Hail Mary, full of grace.
The Lord is with thee.
Blessed art thou amongst women,
and blessed is the fruit of thy womb, Jesus.
Holy Mary, Mother of God, pray for us sinners,
now and at the hour of our death. Amen.
I take up my battered rosary from where it has lain unloved.
It does not reproach me for its neglect but welcomes my touch.
The wood is warm and instantly alive in my hands.
Each bead is a world: the earth, a planet which was created,
Small but significant in the order of the universe
God, holding it all in the palm of his hand – precious.

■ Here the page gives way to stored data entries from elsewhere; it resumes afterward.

(** * gemini_cli.tools: directory and tree tools

    A shallow embedding of [src/gemini_cli/tools/directory_tools.py] and
    [src/gemini_cli/tools/tree_tool.py].

    Python [str] values are modelled as [string]; one [ascii] stands for one
    code point below 256.  Integers are [Z].  The host (filesystem, external
    processes, [os.path]) is an explicit parameter of every tool, and a tool
    call is a computation in a small state-and-exception monad over the
    observable world (filesystem contents and the list of spawned commands).
    Calls to the logger have no effect on either and are left out. *)

From Stdlib Require Import ZArith Ascii String DecimalString.
From stdpp Require Import base option list strings gmap.

Local Open Scope Z_scope.

(** ** Python string methods used by the tools *)

Module Str.

Definition code (c : ascii) : N := N_of_ascii c.

(** [str.isspace] on one code point (Latin-1 range). *)
Definition is_space (c : ascii) : bool :=
  let n := code c in
  (((9 <=? n) && (n <=? 13)) || ((28 <=? n) && (n <=? 32))
   || (n =? 133) || (n =? 160))%N.

(** Line boundaries recognised by [str.splitlines] (Latin-1 range). *)
Definition is_linebreak (c : ascii) : bool :=
  let n := code c in
  (((10 <=? n) && (n <=? 13)) || ((28 <=? n) && (n <=? 30)) || (n =? 133))%N.

Definition LF : ascii := "010"%char.
Definition CR : ascii := "013"%char.

(** [s.startswith(p)] *)
Definition startswith (s p : string) : bool := String.prefix p s.

(** [needle in hay] *)
Fixpoint contains (needle hay : string) : bool :=
  String.prefix needle hay
  || match hay with
     | EmptyString => false
     | String _ hay' => contains needle hay'
     end.

(** [bool(s)] *)
Definition truthy (s : string) : bool :=
  match s with EmptyString => false | _ => true end.

Definition lower_char (c : ascii) : ascii :=
  let n := code c in
  if (((65 <=? n) && (n <=? 90))
      || ((192 <=? n) && (n <=? 222) && negb (n =? 215)))%N
  then ascii_of_N (n + 32) else c.

(** [s.lower()] *)
Fixpoint lower (s : string) : string :=
  match s with
  | EmptyString => EmptyString
  | String c s' => String (lower_char c) (lower s')
  end.

Fixpoint lstrip_by (p : ascii -> bool) (s : string) : string :=
  match s with
  | EmptyString => EmptyString
  | String c s' => if p c then lstrip_by p s' else s
  end.

Fixpoint rstrip_by (p : ascii -> bool) (s : string) : string :=
  match s with
  | EmptyString => EmptyString
  | String c s' =>
      match rstrip_by p s' with
      | EmptyString => if p c then EmptyString else String c EmptyString
      | r => String c r
      end
  end.

(** [s.strip()] *)
Definition strip (s : string) : string := rstrip_by is_space (lstrip_by is_space s).

Definition cons_char (c : ascii) (ls : list string) : list string :=
  match ls with
  | [] => [String c EmptyString]
  | l :: ls' => String c l :: ls'
  end.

Each bead is an atom, an elementary particle, an electron, a quark,
So small it seems enormous, because of the extent of the nothing that surrounds it,
The unimaginable complexity within.
It is the thing which is not nothing, the shaper of the void.
Each bead is a rock, an isle, a moon, a sun, a galaxy,
A star in the night sky, a grain of sand on the sea shore.
The rope is the connection between all things.
The bond between atoms,
The genes which connect me to my parents, my ancestors,
Ancient species long extinct and to my children.
The relationships between us.
My love for my fellow man, my wife.
The chain that links me to my enemy and my friend,
The man who is my neighbour – the next bead.
The wood of the Cross – it is soft but enduring;
I can mark it with the nail of a finger.
It becomes the true wood of the true cross,
A relic which is more than a symbol,
Because Jesus was here, living on earth, physically real.
And he suffered, bled and was killed here, dying on earth.
The prayer is ancient, foreign, half unknown
I say it with the reverence of a guest in a stranger’s house.
I see the holy family: God, Jesus, Mary
Mary is my representative,
The Lord is with her – she is full of His Grace,
As she is blessed so I count my blessings
Jesus is the fruit of her womb.
Her real, physical womb,
Because Jesus was a real, physical man.
Mary is special,
She is holy because she has said “yes” to God,
Becoming the mother of God,
Bringing God into the world
We ask her to pray for us – just as others ask us to pray for them.
We are all sinners – now and at the hour of our death.
Each bead becomes a sin,
A weakness, a fault,
A missed opportunity,
A jealous thought,
An angry word,
And at the end of all the sins is the cross
It is the very end of sin,
The symbol of self-sacrifice and redemption,
The means of grace and the hope of glory.